** Opening Material provided block **
(** C6: the heap serves all cores at once.  Cores that allocate, write to what
    they got, check it and free it, in any interleaving of single accesses, never
    access anything outside memory, and always find in their blocks what they
    wrote: no block is given to two owners, and the allocator writes to no block
    that is in use. *)
Theorem cores_keep_their_blocks m bs (scripts : list (list heap_op)) es ts m' :
  heap_rep m bs → Forall (Forall heap_op_ok) scripts →
  machine_steps (heap_script [] <$> scripts, m) es (ts, m') →
  (∀ p, p ∈ ts → ¬ faulted p m') ∧ ∀ rs, Done rs ∈ ts → Forall (eq true) rs.
Proof.
  intros Hm Hok Hrtc. set (rs := [(g_arena, kArenaSize); (g_lock, 1)]).
  eapply (machine_adequacy heapΣ (regions_dom rs)); [..|exact Hrtc].
  { intros x (r & Hr & Hx)%elem_of_regions_dom. subst rs.
    apply list_elem_of_In in Hr as [<-|[<-|[]]]; simpl in Hx; [by apply g_arena_mapped|].
    replace x with g_lock by lia. apply g_lock_mapped. }
  iIntros (GM) "H _". iDestruct (bytes_regions with "H") as "(Ha & Hl & _)".
  { split; [|by repeat constructor]. apply Forall_singleton. simpl. pose proof g_lock_outside. lia. }
  iMod (heap_start with "Ha Hl") as (γ) "#Hheap"; [done|]. iModIntro.
  iExists (imap (λ _ _ rs, ⌜Forall (eq true) rs⌝%I) scripts). iSplitR.
  - rewrite -imap_const. iApply big_sepL2_imap. iApply big_sepL_intro. iIntros "!>" (c ops Hc).
    iApply (run_heap_script (heapGS0 := HeapGS AS heapΣ _ _ γ) with "Hheap"); [|done|].
    + rewrite Forall_lookup in Hok. by eapply Hok.
    + by iIntros (r Hr).
  - iIntros "Hdone _". iApply fupd_mask_intro_discard; [set_solver|]. iIntros (r Hr).
    apply list_elem_of_lookup in Hr as [c Hc].
    iDestruct (big_sepL2_lookup_l with "Hdone") as (Φ HΦ) "H"; [exact Hc|].
    rewrite list_lookup_imap in HΦ. by destruct (scripts !! c); simplify_eq/=.
Qed.
End Clients.
Lemma new_thread_runs_function_witness :
  ∃ tcb m1 stack L', example_make example_heap = Some (tcb, m1) ∧
    alloc_inv m1 L' ∧ delete stack (delete tcb L') = ∅ ∧ rd64 m1 (tcb + 8) = 0.
Proof.
  destruct example_make_tcb as (tcb & m1 & E).
  destruct (new_thread_runs_function example_tid example_trampoline 0xffffffff80003000
    example_func example_heap ∅ tcb m1) as (stack & L' & Hinv & _ & _ & HL & Ht & _).
  - apply example_alloc_inv.
  - apply example_tid_ok.
  - vm_compute. split; congruence.
  - vm_compute. split; congruence.
  - exact E.
  - exists tcb, m1, stack, L'. split; [exact E|]. split; [exact Hinv|]. split; [exact HL|].
    rewrite Ht. vm_compute. reflexivity.
Defined.

Lemma delete_thread_returns_memory_witness :
  ∃ tcb m1 m3, example_make example_heap = Some (tcb, m1) ∧
    TCB_delete tcb m1 = Some (tt, m3) ∧ alloc_inv m3 ∅.
Proof.
  destruct example_make_tcb as (tcb & m1 & E).
  destruct (delete_thread_returns_memory example_tid example_trampoline
    example_func example_heap ∅ tcb m1 m1) as (m3 & Ed & Hinv & _).
  - apply example_alloc_inv.
  - apply example_tid_ok.
  - vm_compute. split; congruence.
  - vm_compute. split; congruence.
  - exact E.
  - intros stack x _. reflexivity.
  - exists tcb, m1, m3. split; [exact E|]. split; [exact Ed|exact Hinv].
Defined.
** Closing Material provided block **
Task instructions:
Output exactly the lines of the records from the first through the one bearing "iDestruct (big_sepL2_lookup_l with", both ends included.

Written response:
(** C6: the heap serves all cores at once.  Cores that allocate, write to what
    they got, check it and free it, in any interleaving of single accesses, never
    access anything outside memory, and always find in their blocks what they
    wrote: no block is given to two owners, and the allocator writes to no block
    that is in use. *)
Theorem cores_keep_their_blocks m bs (scripts : list (list heap_op)) es ts m' :
  heap_rep m bs → Forall (Forall heap_op_ok) scripts →
  machine_steps (heap_script [] <$> scripts, m) es (ts, m') →
  (∀ p, p ∈ ts → ¬ faulted p m') ∧ ∀ rs, Done rs ∈ ts → Forall (eq true) rs.
Proof.
  intros Hm Hok Hrtc. set (rs := [(g_arena, kArenaSize); (g_lock, 1)]).
  eapply (machine_adequacy heapΣ (regions_dom rs)); [..|exact Hrtc].
  { intros x (r & Hr & Hx)%elem_of_regions_dom. subst rs.
    apply list_elem_of_In in Hr as [<-|[<-|[]]]; simpl in Hx; [by apply g_arena_mapped|].
    replace x with g_lock by lia. apply g_lock_mapped. }
  iIntros (GM) "H _". iDestruct (bytes_regions with "H") as "(Ha & Hl & _)".
  { split; [|by repeat constructor]. apply Forall_singleton. simpl. pose proof g_lock_outside. lia. }
  iMod (heap_start with "Ha Hl") as (γ) "#Hheap"; [done|]. iModIntro.
  iExists (imap (λ _ _ rs, ⌜Forall (eq true) rs⌝%I) scripts). iSplitR.
  - rewrite -imap_const. iApply big_sepL2_imap. iApply big_sepL_intro. iIntros "!>" (c ops Hc).
    iApply (run_heap_script (heapGS0 := HeapGS AS heapΣ _ _ γ) with "Hheap"); [|done|].
    + rewrite Forall_lookup in Hok. by eapply Hok.
    + by iIntros (r Hr).
  - iIntros "Hdone _". iApply fupd_mask_intro_discard; [set_solver|]. iIntros (r Hr).
    apply list_elem_of_lookup in Hr as [c Hc].
    iDestruct (big_sepL2_lookup_l with "Hdone") as (Φ HΦ) "H"; [exact Hc|].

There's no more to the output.